There is a saying I love that goes, “Prepare to win, or lose to someone who does.” Preparation is so important, yet studies find that only about 5 percent of brokers actually prepare properly. Most salespeople make the fatal mistake of starting in the middle. They start with action rather than preparation. When you finally get to that listing presentation or a meeting with the CEO, you’ll only be as good as your preparation. Great preparation allows you to give a great presentation and make a lasting impression. In order to be successful, professional salespeople prepare effectively. Preparation will allow you to ask the right questions and respond effectively to the client’s objections, quiet their fears and gain their trust.
An important part of preparation is knowing the client and knowing the client’s business. Today, there are so many ways to obtain information. The Internet can be used to search clients’ Web sites, or you can review annual reports (if the client is a public company), read their literature, use your network to obtain information or speak to their competition. Prepare, and the probability of success is much greater. Wing it, and you are likely to lose to someone who doesn’t. Preparation takes time and hard work and should be done well ahead of time. Keep the old adage in mind, “The workday begins the night before.”
One of the most important elements within successful real estate brokers is their will. A burning desire to excel separates the great salespeople from the average. The average person who enters the brokerage business rarely puts much effort into acquiring expertise. This is particularly true in the early stages of a broker’s career, when the learning curve is steep and the challenges can seem daunting. Desire is a differentiator between those who can break through and those who cannot. The answer to how much stress, anxiety and pain someone can handle before quitting is determined by desire. Most great brokers possess an overwhelming desire to prove something to someone. It might be the world or it might be just to themselves or their families, but that desire exists.
And that desire is critical. Remember that it is not education, looks or connections that decide who succeeds and who fails-it is determination. Top brokers possess drive and stick-to-it willpower. This desire leads to success, and success is more fun than anything else you can name because everything else you can name flows from it.
13. Be a good listener.
As we go through our days meeting with existing and potential clients, we are constantly giving advice and recommendations to those we work with or are hoping to work with. Consider this: How comfortable would you be with a doctor who prescribes before she diagnoses? Too often, salespeople rush into giving advice without a deep understanding of the problems or issues. Communication is among the most important skills in life. Communication consists of reading, writing, speaking and listening. Listening is the most important of these for brokers. I enjoy watching our top salespeople in meetings with clients as they work hard at listening.
Unfortunately, most people listen with the intent to reply, not to understand. I cannot emphasize enough the need to first understand, and then seek to be understood. Most successful brokers understand the needs, concerns and status of their clients. They listen with the intent to understand, to really understand. Novice salespeople sell services while the pros sell solutions to needs and problems.

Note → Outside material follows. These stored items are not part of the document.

(* ===== verification/ElectionSafety.v ===== *)
(** * Election safety of the cluster

    Every step of a node other than voting, standing for election, winning and
    abdicating leaves its vote alone ([quiet]); the invariant [cinv] relates the
    nodes, the goroutines in flight and the history of votes; it holds in every
    reachable state and gives at most one leader per term at any moment. *)

From S2P Require Import Prelude RaftLog Rpc Disk Node Election Replication Snapshot Client Transport Cluster.

(** ** Term and vote on disk *)

(** The state file holds the node's term and vote; with no file, the node is
    still in term 0 and has not voted. *)
Definition saved (n : RaftNode) : Prop :=
  match files (disk n) !! statePath with
  | Some f => exists s, f = mkFile (CState s) true /\
                ps_CurrentTerm s = currentTerm n /\ ps_VotedFor s = votedFor n
  | None => currentTerm n = 0 /\ votedFor n = ""
  end.

Lemma saved_persist n : disk_ok n -> saved (persist n).
Proof.
  intros H. unfold saved. pose proof (persist_durable n H) as Hd. unfold durable in Hd.
  rewrite Hd. eexists. by split_and!.
Qed.

Lemma saved_saveSnapshot i t d n : disk_ok n -> saved n -> saved (saveSnapshot i t d n).1.
Proof.
  intros Hok Hs. unfold saved, saveSnapshot in *. rewrite writeFile_ok by by apply disk_ok_next.
  node_simpl. rewrite lookup_insert_ne, lookup_delete_ne by done. done.
Qed.

Lemma disk_ok_saveSnapshot i t d n : disk_ok n -> disk_ok (saveSnapshot i t d n).1.
Proof. intros H. by apply disk_ok_tail. Qed.

(** Both only read the disk, the term and the vote. *)
Lemma disk_saved_frame n n' :
  disk n' = disk n -> currentTerm n' = currentTerm n -> votedFor n' = votedFor n ->
  disk_ok n /\ saved n -> disk_ok n' /\ saved n'.
Proof. unfold disk_ok, saved. by intros -> -> ->. Qed.

Lemma disk_saved_persist n : disk_ok n -> disk_ok (persist n) /\ saved (persist n).
Proof. intros. split; [by apply persist_disk_ok|by apply saved_persist]. Qed.

(** ** Steps that leave the vote alone *)

Record quiet (n n' : RaftNode) : Prop := {
  q_id : nid n' = nid n;
  q_peers : peers n' = peers n;
  q_cfg : cfg_Peers (config n') = cfg_Peers (config n) /\ cfg_ID (config n') = cfg_ID (config n);
  q_term : currentTerm n <= currentTerm n';
  q_same : currentTerm n' = currentTerm n ->
    votedFor n' = votedFor n /\ (state n' = state n \/ state n' = Follower);
  q_up : currentTerm n < currentTerm n' -> votedFor n' = "" /\ state n' = Follower;
  q_disk : disk_ok n -> saved n -> disk_ok n' /\ saved n'
}.

#[export] Instance quiet_preorder : PreOrder quiet.
Proof.
  split.
  - intros n. split; auto with lia.
  - intros n1 n2 n3 [] []. destruct q_cfg0, q_cfg1.
    split; [congruence|congruence|split; congruence|lia| | |].
    + intros Heq. destruct q_same0 as [Hv1 Hs1]; [lia|]. destruct q_same1 as [Hv2 Hs2]; [lia|].
      split; [congruence|]. destruct Hs2 as [->|]; auto.
    + intros Hlt. destruct (decide (currentTerm n2 = currentTerm n3)) as [He|].
      * destruct q_same1 as [Hv2 Hs2]; [done|]. destruct q_up0 as [Hv1 Hs1]; [lia|].
        split; [congruence|]. destruct Hs2; congruence.
      * apply q_up1. lia.
    + intros Hd Hs. apply q_disk1; by apply q_disk0.
Qed.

14. Realize that YOU are the product.
To effect any transaction, the person conveying the message must be believed by the client. Unfortunately, this is most evident when the “you” is ineffective. Have you ever walked out of a store because the salesperson was too pushy, or worse, insulted you? Then you went down the street and purchased the same exact product somewhere else because the salesperson was “nice” to you? You bought the salesperson-then you bought the product. In a service business like real estate brokerage, services can be, and indeed, are different from vendor to vendor. Notwithstanding this fact, clients must believe in, and like, the messenger or the message has no credibility.

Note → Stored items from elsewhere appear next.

(** C3. Leader completeness: along a clean execution in which nobody votes twice in
    a term, what a member has committed in some state is, in every later state,
    in the log of each leader whose term is at least that member's: with the same
    entry, unless the leader has already compacted it.  (Findings.v shows that the
    code can leave both conditions.) *)
Theorem leaders_complete {W : Type} `{!Transport W} (members : list string) (c c' : Cluster W)
    (i j : string) (n m : RaftNode) (k : Z) :
  NoDup members -> "" ∉ members -> clean_reachable members c -> rtc clean_step c c' -> votes_once (c_votes c') ->
  c_nodes c !! i = Some n -> c_nodes c' !! j = Some m -> state m = Leader -> currentTerm n <= currentTerm m ->
  log_snapshotIndex (rlog n) < k <= commitIndex n ->
  k <= log_lastIndex (rlog m) /\
  exists e, log_view (rlog n) !! k = Some e /\
    (log_snapshotIndex (rlog m) < k -> log_view (rlog m) !! k = Some e).
Proof.
  intros Hnd Hne Hr Hs Ho Hn Hm Hlead HT Hk.
  destruct (committed_later members c c' Hnd Hne Hr Hs Ho i n Hn) as (h & G & g & Hl & Fn & Hc & Hrg & Hlen).
  pose proof (lv_nodes _ _ _ _ Hl) as Hinv. pose proof (li_node _ _ _ _ _ Hinv j m Hm) as Hmm.
  pose proof (ln_full _ _ _ _ _ Hmm) as Fm. pose proof (ld_log _ _ _ _ (ln_leader _ _ _ _ _ Hmm Hlead)) as Hg.
  destruct (committed_leader h members _ (li_hist _ _ _ _ _ Hinv) (lninv_elections _ _ _ _ _ Hinv)
    _ _ _ _ _ Hc HT Hg) as [Hkg Hpre].
  pose proof (prefix_length _ _ Hpre) as Hpl. rewrite length_take in Hpl. unfold lenZ in *.
  pose proof (fu_snap _ _ Fn). rewrite (full_lastIndex _ _ Fm). unfold lenZ. split; [lia|].
  destruct (full_present _ _ k Fn) as [e He]; [unfold lenZ; lia|]. exists e. split; [done|]. intros Hsm. rewrite <- He.
  symmetry. eapply (full_agree _ g _ (G j) (Z.to_nat (commitIndex n))); [done|done| |lia|lia|done].
  rewrite <- (prefix_take_eq _ _ _ Hpre) by (rewrite length_take; lia). by rewrite take_take, Nat.min_id.
Qed.

Lemma leaders_complete_witness : exists (c c' : Cluster MemoryNetwork) a b',
  c_nodes c !! "a" = Some a /\ c_nodes c' !! "b" = Some b' /\ state b' = Leader /\
  exists e, log_view (rlog a) !! 1 = Some e /\ log_view (rlog b') !! 1 = Some e.
Proof.
  destruct exLog_run as (c & c' & a & b & b' & Hr & Hs & Ho & Ho' & Ha & Hb & Hb' & Sa & Sb & Sb').
  destruct exMembers_ok as [H1 H2]. injection Sa as _ Sa0 Sa1 Sa2 _. injection Sb' as Sb0 Sb1 Sb2 Sb3 _.
  exists c, c', a, b'. split; [exact Ha|]. split; [exact Hb'|]. split; [exact Sb0|].
  destruct (leaders_complete exMembers c c' "a" "b" a b' 1 H1 H2 Hr Hs Ho' Ha Hb' Sb0 ltac:(lia) ltac:(lia)) as (_ & e & He & Hf).
  exists e. split; [exact He|]. apply Hf. lia.
Defined.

How is your personal product? The top people in our field focus intensely on making themselves salable. They work on their people skills, such as their ability to establish rapport, including making people feel at ease and developing common ground. They have an enthusiastic attitude and show sincerity genuinely. They are creative and suggest solutions that are not obvious. They are focused on their image and always look the part; at the same time, they know their product (service) cold and have an ability to speak clearly to convey the correct message. They are always prepared and really know the market. All of these characteristics lead to a reputation that often precedes the top broker into a meeting, creating a competitive advantage.